Einfluss der Autophagie auf den Zellzyklus und die Chemosensibilität von Leukämiezellen

Die Autophagie ist ein zytoprotektiver, für die zelluläre Homöostase essentieller Mechanismus. Sie ist in allen Zellen konstitutiv aktiv und dient dem Abbau schädlicher Zellbestandteile wie auch als adaptiver Stress-induzierter Mechanismus. Das Ziel dieser Forschungsarbeit war es, einen Beitrag zur Klärung der komplexen Rolle der Autophagie, vor allem in Neoplasien, zu leisten. Erstmalig wurde hier die konstitutive Autophagie-Aktivität in Krebszellen, und zwar in der Leukämie-Zelllinie MOLM-13, hinsichtlich des Zusammenhangs mit zellbiologischen Aspekten wie Zellzyklus, Metabolismus und Chemosensibilität untersucht. Auf Basis des Autophagosomen-spezifischen Fluoreszenzfarbstoffes Cyto-ID wurden die Zellen mit einem FACS-Sortiergerät in drei Populationen mit unterschiedlicher Autophagie-Aktivität fraktioniert.
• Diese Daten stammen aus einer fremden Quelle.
(* ===== verification/Control.v ===== *)
(** * The loops of a worker
    (internal/operator/operator.go, [runLeader]; control.go, [RunCleanup] and
    [RunRecovery])

    A worker ticks on a timer: with a message session of GitHub, or to recover
    or clean up without one.  [Tick] and [Drained] are the programs of Tick.v;
    the scale-set client, the listener, the timer and the readiness flag are
    calls.  The listener's goroutine calls the handlers of Operator.v, which
    the operator's mutex serialises with the ticks.  A loop takes fuel; [None]
    is a loop that is still running. *)
From S2P Require Import Prelude.
From S2P Require Import Effects.
From S2P Require Import Resources.
From S2P Require Import Allocation.
From S2P Require Import State.
From S2P Require Import Peers.
From S2P Require Import Fleet.
From S2P Require Import Operator.
From S2P Require Import Tick.
From S2P Require Import PruneProps.

(** What a select found ready. *)
Inductive ready_case := CtxDone (err : error) | ListenerDone (err : option error) | TickerFired.

Inductive controlE : Type → Type :=
  | OnOperator {X} (e : operatorE X) : controlE X
  | ControlCtxErr : controlE (option error)
  | SetReady (ready : bool) : controlE unit
  | GetRunnerScaleSetByID (id : Z) : controlE (result string)          (* its name *)
  | MessageSessionClient (id : Z) : controlE (option error)
  | NewListener : controlE (option error)
  | StartListener : controlE unit
  | Select : controlE ready_case
  | JoinListener : controlE unit
  | CloseSession : controlE unit.

Abbreviation controlM := (prog controlE).

Definition operator {R} (p : opM R) : controlM R := interp (λ X e, call (OnOperator e)) p.

Section loops.
Context `{AllocationCodec} `{FleetCodec}.

(** ** Cleanup and recovery (control.go) *)

(** The select of these loops has no listener. *)
Definition interval : controlM (option error) :=
  c ← call Select;
  mret (match c with CtxDone err => Some err | _ => None end).

Fixpoint cleanup_loop (fuel : nat) (o : Operator) : controlM (option (option error)) :=
  match fuel with
  | O => mret None
  | S fuel =>
      _ ← operator (Tick o);
      drained ← operator (Drained o);
      match drained with
      | inr true => mret (Some None)
      | _ =>
          stop ← interval;
          match stop with Some err => mret (Some (Some err)) | None => cleanup_loop fuel o end
      end
  end.
Definition RunCleanup (fuel : nat) (o : Operator) : controlM (option (option error)) := cleanup_loop fuel (Drain o).

Fixpoint recovery_loop (fuel : nat) (o : Operator) : controlM (option (option error)) :=
  match fuel with
  | O => mret None
  | S fuel =>
      _ ← operator (Tick o);
      stop ← interval;
      match stop with Some err => mret (Some (Some err)) | None => recovery_loop fuel o end
  end.
Definition RunRecovery (fuel : nat) (o : Operator) : controlM (option (option error)) :=
  recovery_loop fuel (PauseAdmissions true o).

(** ** The session (operator.go) *)

Definition tick_result (o : Operator) : controlM (option error) := '(e, _) ← operator (Tick o); mret e.

Fixpoint session_loop (fuel : nat) (o : Operator) : controlM (option (option error)) :=
  match fuel with
  | O => mret None
  | S fuel =>
      c ← call Select;
      match c with
      | CtxDone err => mret (Some (Some err))
      | ListenerDone err => mret (Some err)
      | TickerFired =>
          e ← tick_result o;
          _ ← call (SetReady (isNone e));
          session_loop fuel o
      end
  end.

(** From the lookup of the scale set on; the deferred calls run when it returns. *)
Definition with_listener (fuel : nat) (o : Operator) (startupErr : option error) : controlM (option (option error)) :=
  e ← call NewListener;
  match e with
  | Some err => mret (Some (Some err))
  | None =>
      _ ← call StartListener;
      _ ← call (SetReady (isNone startupErr));
      r ← session_loop fuel o;
      match r with None => mret None | Some r => _ ← call JoinListener; mret (Some r) end
  end.

Definition with_session (fuel : nat) (o : Operator) (startupErr : option error) : controlM (option (option error)) :=
  name ← call (GetRunnerScaleSetByID (ScaleSetID (op_Config o)));
  match name with
  | inl err => mret (Some (Some (errorf_w "scale-set lookup failed" err)))
  | inr name =>
      if name <>s cfg_Name (op_Config o) then mret (Some (Some (errors_new "scale-set name mismatch")))
      else
        e ← call (MessageSessionClient (ScaleSetID (op_Config o)));
        match e with
        | Some err => mret (Some (Some (errorf_w "scale-set session failed" err)))
        | None =>
            r ← with_listener fuel o startupErr;
            match r with None => mret None | Some r => _ ← call CloseSession; mret (Some r) end
        end
  end.

Definition runLeader (fuel : nat) (o : Operator) : controlM (option (option error)) :=
  _ ← call (SetReady false);
  startupErr ← tick_result o;
  ctx ← call ControlCtxErr;
  r ← match ctx with
      | Some err => mret (Some (Some err))
      | None => with_session fuel o startupErr
      end;
  match r with None => mret None | Some r => _ ← call (SetReady false); mret (Some r) end.
End loops.

(** ** Properties *)

Definition lift (v : event operatorE) : event controlE :=
  match v with existT _ (e, x) => existT _ (OnOperator e, x) end.

Lemma wp_operator {R} (p : opM R) h (Q : list (event controlE) → R → Prop) :
  (∀ k r, trace_of p k r → Q (h ++ (lift <$> k)) r) → wp no_contract Q h (operator p).
Proof.
  revert h Q. induction p as [r|X e k IH]; intros h Q HQ.
  - specialize (HQ [] r (trace_ret r)). by rewrite app_nil_r in HQ.
  - apply wp_bind, wp_call. intros x _. apply IH. intros k' r Ht. rewrite <-app_assoc.
    apply (HQ (ev e x :: k') r). by constructor.
Qed.

Definition is_ready (v : event controlE) : bool :=
  match v with existT _ (e, _) => match e with SetReady ready => ready | _ => false end end.
Definition is_tick_call (v : event controlE) : bool :=
  match v with existT _ (e, _) => match e with OnOperator _ => true | _ => false end end.

Section properties.
Context `{AllocationCodec} `{FleetCodec} (o : Operator).

(** The latest tick of a history succeeded. *)
Definition tick_succeeded (h : list (event controlE)) : Prop :=
  ∃ pre k mid cooldowns, h = pre ++ (lift <$> k) ++ mid ∧ trace_of (Tick o) k (None, cooldowns)
    ∧ Forall (λ v, is_tick_call v = false) mid.

(** Ready is said with a session listened to and after a successful tick. *)
Definition ready_justified (pre : list (event controlE)) (v : event controlE) : Prop :=
  is_ready v = true → ev StartListener () ∈ pre ∧ tick_succeeded pre.
Definition justified : list (event controlE) → Prop := at_every ready_justified.

Lemma justified_snoc h v : justified h → is_ready v = false → justified (h ++ [v]).
Proof. intros Hh Hv. apply at_every_snoc; [done|]. unfold ready_justified. congruence. Qed.
#[local] Hint Resolve justified_snoc : core.

Lemma justified_lift h k : justified h → justified (h ++ (lift <$> k)).
Proof.
  intros Hh. apply (at_every_app _ (λ v, is_ready v = false)); [|done|].
  - intros pre v Hv. unfold ready_justified. congruence.
  - apply Forall_fmap. apply Forall_true. by intros [X [e x]].
Qed.

Lemma tick_succeeded_snoc h v : tick_succeeded h → is_tick_call v = false → tick_succeeded (h ++ [v]).
Proof.
  intros (pre & k & mid & cd & -> & Ht & Hm) Hv. exists pre, k, (mid ++ [v]), cd. rewrite <-!app_assoc. split_and!; [done..|].
  apply Forall_app_2; [done|by constructor].
Qed.

Lemma wp_tick h (Q : list (event controlE) → option error → Prop) :
  justified h →
  (∀ k e, justified (h ++ k) → (∃ l, k = lift <$> l) → (e = None → tick_succeeded (h ++ k)) → Q (h ++ k) e) →
  wp no_contract Q h (tick_result o).
Proof.
  intros Hh HQ. unfold tick_result. apply wp_bind, wp_operator. intros k [e cd] Ht. apply wp_ret.
  apply HQ; [by apply justified_lift|eauto|]. intros ->. exists h, k, [], cd. by rewrite app_nil_r.
Qed.

Lemma wp_set_ready {R} h (e : option error) (p : controlM R) (Q : list (event controlE) → R → Prop) :
  justified h → ev StartListener () ∈ h → (e = None → tick_succeeded h) →
  (justified (h ++ [ev (SetReady (isNone e)) ()]) → wp no_contract Q (h ++ [ev (SetReady (isNone e)) ()]) p) →
  wp no_contract Q h (call (SetReady (isNone e)) ≫= λ _, p).
Proof.
  intros Hh Hl Ht Hp. apply wp_call_bind. intros [] _. apply Hp. apply at_every_snoc; [done|].
  intros Hr. destruct e; [done|]. auto.
Qed.

Lemma wp_session_loop fuel h :
  justified h → ev StartListener () ∈ h →
  wp no_contract (λ h' _, justified h' ∧ ev StartListener () ∈ h') h (session_loop fuel o).
Proof.
  revert h. induction fuel as [|fuel IH]; intros h Hh Hl; cbn [session_loop]; [by apply wp_ret|].
  apply wp_call_bind. intros c _.
  assert (Hh' : justified (h ++ [ev Select c])) by auto.
  assert (Hl' : ev StartListener () ∈ h ++ [ev Select c]) by (rewrite elem_of_app; auto).
  destruct c as [err|err|]; [by apply wp_ret..|]. apply wp_bind, wp_tick; [done|]. intros k e Hk _ Ht.
  apply wp_set_ready; [done|rewrite elem_of_app; auto|done|]. intros Hj. apply IH; [done|]. rewrite !elem_of_app in *. tauto.
Qed.

(** Did a listener start, was a session opened? *)
Definition is_start (v : event controlE) : bool :=
  match v with existT _ (e, _) => match e with StartListener => true | _ => false end end.
Definition is_opened (v : event controlE) : bool :=
  match v with
  | existT _ (e, x) =>
      match e in controlE X return X → bool with MessageSessionClient _ => λ err, isNone err | _ => λ _, false end x
  end.
Definition started (h : list (event controlE)) : bool := existsb is_start h.
Definition opened (h : list (event controlE)) : bool := existsb is_opened h.

Lemma lift_quiet k : started (lift <$> k) = false ∧ opened (lift <$> k) = false.
Proof. induction k as [|[X [e x]] k IH]; [done|]. done. Qed.

(** How a history of the leader ends: the listener is joined, then the session
    is closed, then the worker is not ready. *)
Definition listener_joined (h : list (event controlE)) : Prop :=
  started h = true → ∃ pre, h = pre ++ [ev JoinListener ()].
Definition session_closed (h : list (event controlE)) : Prop :=
  opened h = true → ∃ pre, h = pre ++ [ev CloseSession ()] ∧ listener_joined pre.

Lemma wp_with_listener fuel startupErr h :
  justified h → started h = false → (startupErr = None → tick_succeeded h) →
  wp no_contract (λ h' r, justified h' ∧ (r ≠ None → listener_joined h')) h (with_listener fuel o startupErr).
Proof.
  intros Hh Hs Ht. unfold with_listener. apply wp_call_bind. intros [err|] _.
  { apply wp_ret. split; [auto|]. intros _. unfold listener_joined, started in *. rewrite existsb_app, Hs. done. }
  apply wp_call_bind. intros [] _. apply wp_set_ready; [auto|rewrite elem_of_app; right; by left| |].
  { intros He. by do 2 (apply tick_succeeded_snoc; [|done]); apply Ht. }
  intros Hj. apply wp_bind. eapply wp_mono; [apply wp_session_loop; [done|]|].
  { rewrite !elem_of_app. left; right. by left. }
  intros h' [r|] [Hj' _]; [|by apply wp_ret]. apply wp_call_bind. intros [] _. apply wp_ret. split; [auto|].
  intros _ _. by exists h'.
Qed.

Lemma wp_with_session fuel startupErr h :
  justified h → started h = false → opened h = false → (startupErr = None → tick_succeeded h) →
  wp no_contract (λ h' r, justified h' ∧ (r ≠ None → session_closed h')) h (with_session fuel o startupErr).
Proof.
  intros Hh Hs Ho Ht. unfold with_session.
  assert (Hstop : ∀ (v : event controlE) h, justified h → is_ready v = false → opened h = false → is_opened v = false →
    justified (h ++ [v]) ∧ (∀ r : option error, Some r ≠ None → session_closed (h ++ [v]))).
  { intros v h0 Hh0 Hv Ho0 Hv'. split; [auto|]. intros _ _. unfold session_closed, opened in *. rewrite existsb_app, Ho0. cbn. by rewrite Hv'. }
  apply wp_call_bind. intros [err|name] _; [apply wp_ret; split; [auto|]; intros _; by apply Hstop with (r := None)|].
  destruct (name <>s cfg_Name (op_Config o)); [apply wp_ret; split; [auto|]; intros _; by apply Hstop with (r := None)|].
  apply wp_call_bind. intros [err|] _.
  { apply wp_ret. split; [auto|]. intros _. unfold session_closed, opened in *. rewrite !existsb_app, Ho. done. }
  apply wp_bind. eapply wp_mono; [apply wp_with_listener|].
  - auto.
  - unfold started in *. rewrite !existsb_app, Hs. done.
  - intros He. by do 2 (apply tick_succeeded_snoc; [|done]); apply Ht.
  - intros h' [r|] [Hj Hl]; [|by apply wp_ret]. apply wp_call_bind. intros [] _. apply wp_ret. split; [auto|].
    intros _ _. exists h'. split; [done|]. by apply Hl.
Qed.

(** A worker says it is ready only while its listener runs and when its latest
    tick succeeded; and when it returns, its listener has been joined before
    its session was closed, and it is not ready. *)
Theorem leader_discipline fuel :
  ensures no_contract (runLeader fuel o) (λ h r,
    justified h ∧ (r ≠ None → ∃ pre, h = pre ++ [ev (SetReady false) ()] ∧ session_closed pre)).
Proof.
  apply wp_ensures. unfold runLeader. apply wp_call_bind. intros [] _.
  assert (Hj : justified ([] ++ [ev (SetReady false) ()])) by (apply justified_snoc; [apply at_every_nil|done]).
  apply wp_bind, wp_tick; [done|]. intros k e Hk [l ->] Ht. apply wp_call_bind. intros ctx _.
  destruct (lift_quiet l) as [Hs Ho].
  assert (Hs' : started (([] ++ [ev (SetReady false) ()]) ++ (lift <$> l)) = false)
    by (unfold started in *; rewrite !existsb_app, Hs; done).
  assert (Ho' : opened (([] ++ [ev (SetReady false) ()]) ++ (lift <$> l)) = false)
    by (unfold opened in *; rewrite !existsb_app, Ho; done).
  set (h := ([] ++ [ev (SetReady false) ()]) ++ (lift <$> l)) in *. apply wp_bind.
  eapply wp_mono with (Q := λ h' r, justified h' ∧ (r ≠ None → session_closed h')).
  - destruct ctx as [err|].
    + apply wp_ret. split; [auto|]. intros _. unfold session_closed, opened in *. rewrite existsb_app, Ho'. done.
    + apply wp_with_session; [auto|unfold started in *; rewrite existsb_app, Hs'; done|unfold opened in *; rewrite existsb_app, Ho'; done|].
      intros He. apply tick_succeeded_snoc; [by apply Ht|done].
  - intros h' [r|] [Hj' Hc]; [|by apply wp_ret]. apply wp_call_bind. intros [] _. apply wp_ret. split; [auto|].
    intros _. exists h'. split; [done|]. by apply Hc.
Qed.

(** Cleanup ends without an error only when the scale set was seen drained: by
    the last calls, every allocation ever admitted is resolved. *)
Theorem cleanup_complete fuel :
  ensures no_contract (RunCleanup fuel o) (λ h r, r = Some None →
    ∃ pre k f allocs, h = pre ++ (lift <$> k) ∧ trace_of (Drained (Drain o)) k (inr true)
      ∧ fleet_seen (Drain o) k f ∧ ev StoreList (inr allocs) ∈ k ∧ all_resolved f allocs).
Proof.
  apply wp_ensures. unfold RunCleanup. generalize (@nil (event controlE)).
  induction fuel as [|fuel IH]; intros h; cbn [cleanup_loop]; [by apply wp_ret|].
  apply wp_bind, wp_operator. intros k0 [e cd] _. apply wp_bind, wp_operator. intros k drained Ht.
  assert (Hloop : wp no_contract (λ h r, r = Some None → ∃ pre k f allocs, h = pre ++ (lift <$> k)
      ∧ trace_of (Drained (Drain o)) k (inr true) ∧ fleet_seen (Drain o) k f
      ∧ ev StoreList (inr allocs) ∈ k ∧ all_resolved f allocs) ((h ++ (lift <$> k0)) ++ (lift <$> k))
      (stop ← interval; match stop with Some err => mret (Some (Some err)) | None => cleanup_loop fuel (Drain o) end)).
  { apply wp_bind. unfold interval. apply wp_call_bind. intros [] _; apply wp_ret; [by apply wp_ret|apply IH..]. }
  destruct drained as [err|[]]; [exact Hloop| |exact Hloop]. apply wp_ret. intros _.
  destruct (drained_iff_resolved (Drain o) k _ Ht (Forall_true _ _ (λ _, I)) true eq_refl) as (f & Hf & Hcase).
  destruct Hcase as [[_ ?]|(allocs & Hin & Hiff)]; [done|].
  eexists _, k, f, allocs. split_and!; [reflexivity|done|exact Hf|done|]. by apply Hiff.
Qed.
End properties.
Diese neue Methode wurde im Rahmen dieser Dissertation optimiert und validiert. In Anschlussuntersuchungen wurde mithilfe von Expressionsanalysen mittels Western Blot und Real-Time RT-PCR gezeigt, dass sich Zellen mit niedriger Autophagie-Aktivität mehrheitlich in der G1-Phase und die mit hoher Autophagie-Aktivität in der G2/M-Phase des Zellzyklus befanden. Diese Ergebnisse belegen eine differentielle Regulation der Autophagie-Aktivität während des Durchlaufens des Zellzyklus. Zudem wurde erstmalig der Einfluss der konstitutiven Autophagie auf die Wirkung von Zytostatika untersucht. In dieser Dissertation konnten wir eine neue Methode in der Grundlagenforschung an konstitutiver Autophagie, die Autophagie-spezifische Zellsortierung, validieren und optimieren. Mithilfe dieser Methode gelang es uns, Klarheit in das kontroverse Feld der Erkenntnisse über das Zusammenspiel zwischen Autophagie und Zellzyklus zu bringen. Wir konnten eine differentielle Regulation der Autophagie im Zellzyklus nachweisen, die sich durch eine Koexistenz signifikant erhöht exprimierter Autophagie - und G2/M -spezifischer Marker sowohl auf Protein- als auch Transkriptionsebene zeigte.